The treatment of most injuries tends to have similar goals: to minimize initial pain and swelling, restore full range of motion, and return to full strength. One of the key problems is the gap between the traditional rehabilitation modalities and progression to normal locomotive and athletic activities. Closed kinetic chain exercises are a common feature of rehabilitation programs, yet progression of these exercises in a rehabilitation setting has traditionally been based on anecdotal advice, and there is a shortage of empirical evidence. The aim of this study is to use ground reaction force measures to guide progression of closed kinetic chain rehabilitation exercises for active individuals recovering from lower extremity injury.
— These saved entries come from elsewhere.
Fixpoint skip (n : nat) (r : state) : state :=
  match n with
  | O => r
  | S n' => skip n' (snd (advance r))
  end.

(** [init( NewSeed, arf, ardata )]; [BitPool] is left unassigned by the
    code and keeps its previous content [pool0]. *)
Definition init (NewSeed : Z) (arf : option (nat -> Z)) (pool0 : Z) : state :=
  skip 5 (mk arf 0 (u64 NewSeed) 0 0 pool0 0).

(** [get()]: a number in [[0; 1)], [( advance() >> 11 ) * 0x1p-53]. *)
Definition get (r : state) : double * state :=
  let '(a, r1) := advance r in
  (Dbl.mul (Dbl.of_Z (Z.shiftr a (64 - 53))) (Dbl.pow2 (-53)), r1).

Definition getRaw (r : state) : Z * state := advance r.

(** [getTPDF()]: [(( v1 - v2 ) * 0x1p-53 )] for two draws of 53 bits. *)
Definition getTPDF (r : state) : double * state :=
  let '(a1, r1) := advance r in
  let '(a2, r2) := advance r1 in
  let v1 := Z.shiftr a1 (64 - 53) in
  let v2 := Z.shiftr a2 (64 - 53) in
  (Dbl.mul (Dbl.of_Z (wrap64 (v1 - v2))) (Dbl.pow2 (-53)), r2).

(** [getBit()]: the next bit of the pool, which is refilled with a value of
    the generator when it is empty. *)
Definition getBit (r : state) : Z * state :=
  if BitsLeft r =? 0 then
    let '(a, r1) := advance r in
    (Z.land a 1,
     mk (rf r1) (rcalls r1) (Seed r1) (lcg r1) (Hash r1) (Z.shiftr a 1) 63)
  else
    (Z.land (BitPool r) 1,
     mk (rf r) (rcalls r) (Seed r) (lcg r) (Hash r) (Z.shiftr (BitPool r) 1)
        (BitsLeft r - 1)).

(** [n] calls of [getBit()] in a row, with the bits in the order of the
    calls. *)
Fixpoint getBits (n : nat) (r : state) : list Z * state :=
  match n with
  | O => ([], r)
  | S n' =>
      let '(b, r1) := getBit r in
      let '(l, r2) := getBits n' r1 in
      (b :: l, r2)
  end.

(** [getInt( N1 )]: [(int) ( get() * N1 )]. *)
Definition getInt (N1 : Z) (r : state) : Z * state :=
  let '(v, r1) := get r in
  (Dbl.to_int (Dbl.mul v (Dbl.of_Z N1)), r1).

(** [getSqr()], [getSqrInt( N1 )] and [getSqrIntInv( N1 )]. *)
Definition getSqr (r : state) : double * state :=
  let '(a, r1) := advance r in
  let v := Dbl.mul (Dbl.of_Z (Z.shiftr a (64 - 53))) (Dbl.pow2 (-53)) in
  (Dbl.mul v v, r1).

Definition getSqrInt (N1 : Z) (r : state) : Z * state :=
  let '(v, r1) := getSqr r in
  (Dbl.to_int (Dbl.mul v (Dbl.of_Z N1)), r1).

Definition getSqrIntInv (N1 : Z) (r : state) : Z * state :=
  let '(v, r1) := getSqr r in
  (N1 - Dbl.to_int (Dbl.mul v (Dbl.of_Z N1)) - 1, r1).

Section WithPow.

(** [pow] of libm. *)
Variable pow : double -> double -> double.

(** [getPow( p )], with the branches of the code for the exponents that
    have a closed form. *)
Definition getPow (p : double) (r : state) : double * state :=
  let '(a, r1) := advance r in
  let v := Dbl.mul (Dbl.of_Z (Z.shiftr a (64 - 53))) (Dbl.pow2 (-53)) in
  let d := fun (x y : double) => Dbl.eqb x y in
  let res :=
    if Dbl.ltb p Dbl.two then
      if Dbl.ltb p Dbl.one then
        if d p Dbl.half then Dbl.sqrt v
        else if d p (Dbl.pow2 (-2)) then Dbl.sqrt (Dbl.sqrt v)
        else pow v p
      else
        if d p (Dbl.add Dbl.one Dbl.half) then Dbl.mul v (Dbl.sqrt v)
        else if d p (Dbl.add Dbl.one (Dbl.add Dbl.half (Dbl.pow2 (-2)))) then
          let sv := Dbl.sqrt v in
          Dbl.mul (Dbl.mul v sv) (Dbl.sqrt sv)
        else if d p Dbl.one then v
        else pow v p
    else
      if d p (Dbl.pow2 2) then
        let v2 := Dbl.mul v v in Dbl.mul v2 v2
      else if d p (Dbl.add Dbl.two Dbl.one) then Dbl.mul (Dbl.mul v v) v
      else if d p Dbl.two then Dbl.mul v v
      else pow v p in
  (res, r1).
Twenty-four injury-free participants carried out 10 different movements including jumps, squats, and locomotive tasks. Force data collected via a Kistler force platform were used to quantify peak vertical force (Fz), peak vertical force relative to body weight (Fz/BW), and rate of force development (RFD). A Vicon motion analysis system provided kinematic data. There were significant interactions of task and peak Fz, task and peak Fz/BW, and task and RFD. For all force measures, the majority of tasks were significantly different from one another. The effect of kinematic variability was evaluated using the Pearson Correlation coefficient. A clear progression of exercises was seen in both peak Fz and peak Fz/BW, whereas RFD measures showed 3 distinct groups. Combining the data from the measures leads to the grouping the exercises into early, mid, late, and final stages of rehabilitation. We suggest that practitioners use this ranking to prescribe appropriate exercises for particular stages of rehabilitation.